The incidence of AS in the general population is approximately one case per 16,000 births, with only 5% of these cases related to imprinting abnormalities (Cox et al.,
2002; Williams, 2007). As the prevalence of AS is low, large-scale studies containing sufficient numbers of patients have been difficult to achieve. However, seven cases of AS following the use of ARTs have been reported to date, 5 of which displayed imprinting abnormalities (71%) (Cox et al., 2002; Orstavik et al., 2003; Ludwig et al., 2005; Sutcliffe et al., 2006). This is a significantly higher proportion than in the non-ART population.
Beckwith-Wiedemann Syndrome is a second imprinting disorder that is associated with ARTs and is estimated to affect 1 in 13 700 children (Shuman et al., 1993).
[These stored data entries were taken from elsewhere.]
(* ===== verification/ModuleGenesis.v ===== *)
(** The genesis functions of the modules' [AppModuleBasic] and [AppModule] (x/twasm/module.go,
    x/poe/module.go, x/globalfee/module.go) and the default genesis of the application.

    A codec for the state of a module is an interface with its law; the states of the modules of the SDK are
    a parameter. *)
From stdpp Require Import base list strings gmap sets sorting.
From Stdlib Require Import ZArith Lia.
From S2P Require Import Prelude Sdk RefStore Slice Json Privilege Wasm TwasmMsgs TwasmKeeper TwasmHandler TwasmGenesis GlobalFee GoTime PoETypes PoEMsgs PoETypesProps PoEKeeper.
Open Scope Z_scope.

(** [codec.JSONCodec] for the genesis state of a module. *)
Class GenesisJSON (A : Type) := { MarshalJSON : A → json; UnmarshalJSON : json → outcome A }.
Class GenesisJSONLaws (A : Type) `{GenesisJSON A} := { genesis_json_roundtrip (a : A) : UnmarshalJSON (MarshalJSON a) = Ok a }.

(** ** twasm *)
Section twasm.
Context `{!WasmGenesis W, !WasmKeeper W, !KVStore W, !WasmVM W, !Bech32, !GenesisJSON GenesisState}.

Definition twasm_DefaultGenesis (DefaultParams : bytes) : json := MarshalJSON (mkGenesis DefaultParams [] [] "" "" [] []).
Definition twasm_ValidateGenesis (message : json) : outcome () :=
  data ← wrap "validate genesis" (UnmarshalJSON message);
  GenesisState_ValidateBasic (W:=W) data.
Definition twasm_ExportGenesis : M W json :=
  gs ← TwasmGenesis.ExportGenesis;
  mret (MarshalJSON gs).
End twasm.

(** ** poe *)
Section poe.
Context `{!KVStore W, !PoEParamStore W, !Bech32, !SdkMath, !GenesisJSON PoEGenesisState}.
Variables (conv : Z → Z) (decode_tx : json_bytes → outcome (list GenMsg)) (Any_String : option Any → string).

(** The bootstrap address of the defaults is random. *)
Definition poe_DefaultGenesis (bootstrap : string) : json := MarshalJSON (DefaultGenesisState bootstrap).
Definition poe_ValidateGenesis (bz : json) : outcome () :=
  data ← match UnmarshalJSON bz with
         | Err e => Err (mkErr (err_root e) ("failed to unmarshal %s genesis state: %w" :: err_msgs e))
         | o => o
         end;
  PoEMsgs.ValidateGenesis conv decode_tx Any_String data.
Definition poe_ExportGenesis (k : KState W) : outcome json :=
  gs ← PoEKeeper.ExportGenesis k;
  Ok (MarshalJSON gs).
End poe.

(** ** globalfee *)
Section globalfee.
Context `{!FeeParams W, !SdkDec, !GenesisJSON (list DecCoin)}.
Definition globalfee_DefaultGenesis : json := MarshalJSON GlobalFee.DefaultParams.
Definition globalfee_ValidateGenesis (message : json) : outcome () := GlobalFee.ValidateGenesis (UnmarshalJSON message).
Definition globalfee_ExportGenesis (w : W) : outcome json :=
  genState ← GlobalFee.ExportGenesis w;
  Ok (MarshalJSON genState).
End globalfee.

(** ** The application *)
Section application.
Context `{!WasmGenesis W, !WasmKeeper W, !KVStore W, !WasmVM W, !Bech32, !SdkMath, !SdkDec,
  !GenesisJSON GenesisState, !GenesisJSON PoEGenesisState, !GenesisJSON (list DecCoin)}.
Variables (conv : Z → Z) (decode_tx : json_bytes → outcome (list GenMsg)) (Any_String : option Any → string).
(** [DefaultGenesis] and [ValidateGenesis] of the modules of the SDK. *)
Variables (others : gmap string json) (other_ValidateGenesis : string → json → outcome ()).

(** [ModuleBasics.DefaultGenesis] *)
Definition NewDefaultGenesisState (wasm_DefaultParams : bytes) (bootstrap : string) : gmap string json :=
  <["wasm" := twasm_DefaultGenesis wasm_DefaultParams]>
  (<["poe" := poe_DefaultGenesis bootstrap]>
  (<["globalfee" := globalfee_DefaultGenesis]> others)).

(** The part of a module of the genesis file, as [validate-genesis] checks it. *)
Definition module_ValidateGenesis (name : string) (message : json) : outcome () :=
  if decide (name = "wasm") then twasm_ValidateGenesis (W:=W) message
  else if decide (name = "poe") then poe_ValidateGenesis conv decode_tx Any_String message
  else if decide (name = "globalfee") then globalfee_ValidateGenesis message
  else other_ValidateGenesis name message.

Context `{!GenesisJSONLaws GenesisState, !GenesisJSONLaws PoEGenesisState, !GenesisJSONLaws (list DecCoin)}.

(** The defaults of twasm and of globalfee are valid; those of poe are refused as long as the engagement
    group is empty. *)
Lemma default_genesis_validity wasm_params bootstrap j :
  wasm_ValidateBasic (RawWasmState (mkGenesis wasm_params [] [] "" "" [] [])) = Ok () →
  DecCoins_Validate [] = Ok () → Coins_Validate [] = Ok () →
  (NewDefaultGenesisState wasm_params bootstrap !! "wasm" = Some j → module_ValidateGenesis "wasm" j = Ok ()) ∧
  (NewDefaultGenesisState wasm_params bootstrap !! "globalfee" = Some j → module_ValidateGenesis "globalfee" j = Ok ()) ∧
  (NewDefaultGenesisState wasm_params bootstrap !! "poe" = Some j →
     ∃ e, module_ValidateGenesis "poe" j = Err e ∧ ErrIs ErrInvalidGenesis e = true).
Proof using All.
  intros Hw Hd Hc. split_and!; unfold NewDefaultGenesisState, module_ValidateGenesis.
  - rewrite lookup_insert_eq. intros [= <-]. rewrite decide_True by done. unfold twasm_ValidateGenesis, twasm_DefaultGenesis.
    rewrite genesis_json_roundtrip. cbn [wrap mbind outcome_bind]. unfold GenesisState_ValidateBasic. rewrite Hw.
    cbn [wrap mbind outcome_bind unique_addresses unique_pinned unique_loop PrivilegedContractAddresses PinnedCodeIDs].
    change (check_extensions _) with (Ok ()). cbn [mbind outcome_bind].
    by rewrite !bool_decide_eq_false_2 by (intros Hx; apply Hx; set_solver).
  - rewrite !lookup_insert_ne, lookup_insert_eq by done. intros [= <-]. rewrite !decide_False, decide_True by done.
    unfold globalfee_ValidateGenesis, globalfee_DefaultGenesis, GlobalFee.ValidateGenesis. rewrite genesis_json_roundtrip.
    change (wrap "params" (DecCoins_Validate []) = Ok ()). by rewrite Hd.
  - rewrite lookup_insert_ne, lookup_insert_eq by done. intros [= <-]. rewrite decide_False, decide_True by done.
    unfold poe_ValidateGenesis, poe_DefaultGenesis. rewrite genesis_json_roundtrip. cbn [mbind outcome_bind].
    unfold PoEMsgs.ValidateGenesis, Params_Validate. change (MinDelegationAmounts _) with (@nil Coin). rewrite Hc.
    eexists. split; reflexivity.
Qed.
End application.
Lemma create_valid addr key liquid desc msg :
  AccAddressFromBech32 (AccAddress_String addr) = Ok addr → addr ≠ "" → is_Some key → ValidateDenom GetBondDenom = Ok () →
  0 < liquid < 2 ^ 256 → String.length (Moniker desc) = 10%nat →
  NewMsgCreateValidator NewAnyOfKey addr key (mkWCoin GetBondDenom (Some liquid)) (mkWCoin GetBondDenom (Some 0)) desc = Ok msg →
  CV_OperatorAddress msg = AccAddress_String addr ∧ CV_Amount msg = mkWCoin GetBondDenom (Some liquid) ∧
  CV_VestingAmount msg = mkWCoin GetBondDenom (Some 0) ∧ MsgCreateValidator_ValidateBasic msg = Ok ().
Proof.
  intros Haddr Hne [pk ->] Hden Hliq Hmon. unfold NewMsgCreateValidator.
  intros (pkAny & (any & _ & [= <-])%outcome_bind_ok & [= <-])%outcome_bind_ok.
  split_and!; [done..|]. unfold MsgCreateValidator_ValidateBasic, checkM, nil_or_invalid, nil_or.
  cbn [CV_OperatorAddress CV_Pubkey CV_Amount CV_VestingAmount CV_Description WCoin_Amount IsNil].
  assert (desc ≠ mkDescription "" "" "" "" "") as Hdesc by (intros ->; done).
  rewrite Haddr. cbn [mbind outcome_bind]. rewrite (bool_decide_eq_false_2 _ Hne). cbn [check mbind outcome_bind]. unfold IsNil.
  rewrite (bool_decide_eq_false_2 _ Hdesc), !bool_decide_eq_false_2 by done. rewrite !valid_coin by (done || lia). cbn [negb check mbind outcome_bind].
  rewrite WCoin_Add_same by lia. cbn [mbind outcome_bind]. rewrite WCoin_IsZero_some. cbn [mbind outcome_bind].
  rewrite (proj2 (Z.eqb_neq _ _)) by lia. cbn [check mbind outcome_bind].
  by rewrite Hmon.
Qed.

Lemma delegate_valid addr amount :
  AccAddressFromBech32 (AccAddress_String addr) = Ok addr → ValidateDenom GetBondDenom = Ok () → 0 < amount →
  MsgDelegate_ValidateBasic (NewMsgDelegate addr (mkWCoin GetBondDenom (Some amount)) (mkWCoin GetBondDenom (Some 0))) = Ok ().
Proof.
  intros Haddr Hden Ha. unfold MsgDelegate_ValidateBasic, NewMsgDelegate, operator_address.
  cbn [MD_OperatorAddress MD_Amount MD_VestingAmount]. rewrite Haddr. cbn [mbind outcome_bind].
  rewrite !valid_coin by (done || lia). cbn [negb check mbind outcome_bind].
  rewrite (WCoin_IsZero_some _ amount). cbn [mbind outcome_bind]. by rewrite (proj2 (Z.eqb_neq amount 0)) by lia.
Qed.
As with AS, in a number of studies, parents of children with BWS were more likely to have undergone fertility treatments than the general population (Chang et al., 2005; Doornbos et al., 2007) and a higher incidence of BWS was seen in ART children than in the general population (Gicquel et al., 2003; Arnaud and Feil, 2005). The link between BWS and ARTs has been strongly established, and the relative risk of ART use is 4-9 times greater for BWS patients. Silver-Russell Syndrome has also been associated with the use of ARTs (Hitchins et al., 2001; Svensson et al., 2005; Bliek et al., 2006; Kagami et al., 2007; Galli-Tsinopoulou et al., 2008; Chopra et al., 2010). Taken all together, ARTs may impose inherent risk for normal development.
Attributing any of these risks to specific forms of ART has proven difficult, and as procedures vary from clinic to clinic, and protocols vary between patients, most studies simply group the observed effects under the umbrella of “ARTs”. The remainder of this work will focus specifically on the effects of superovulation and embryo culture on genomic imprinting.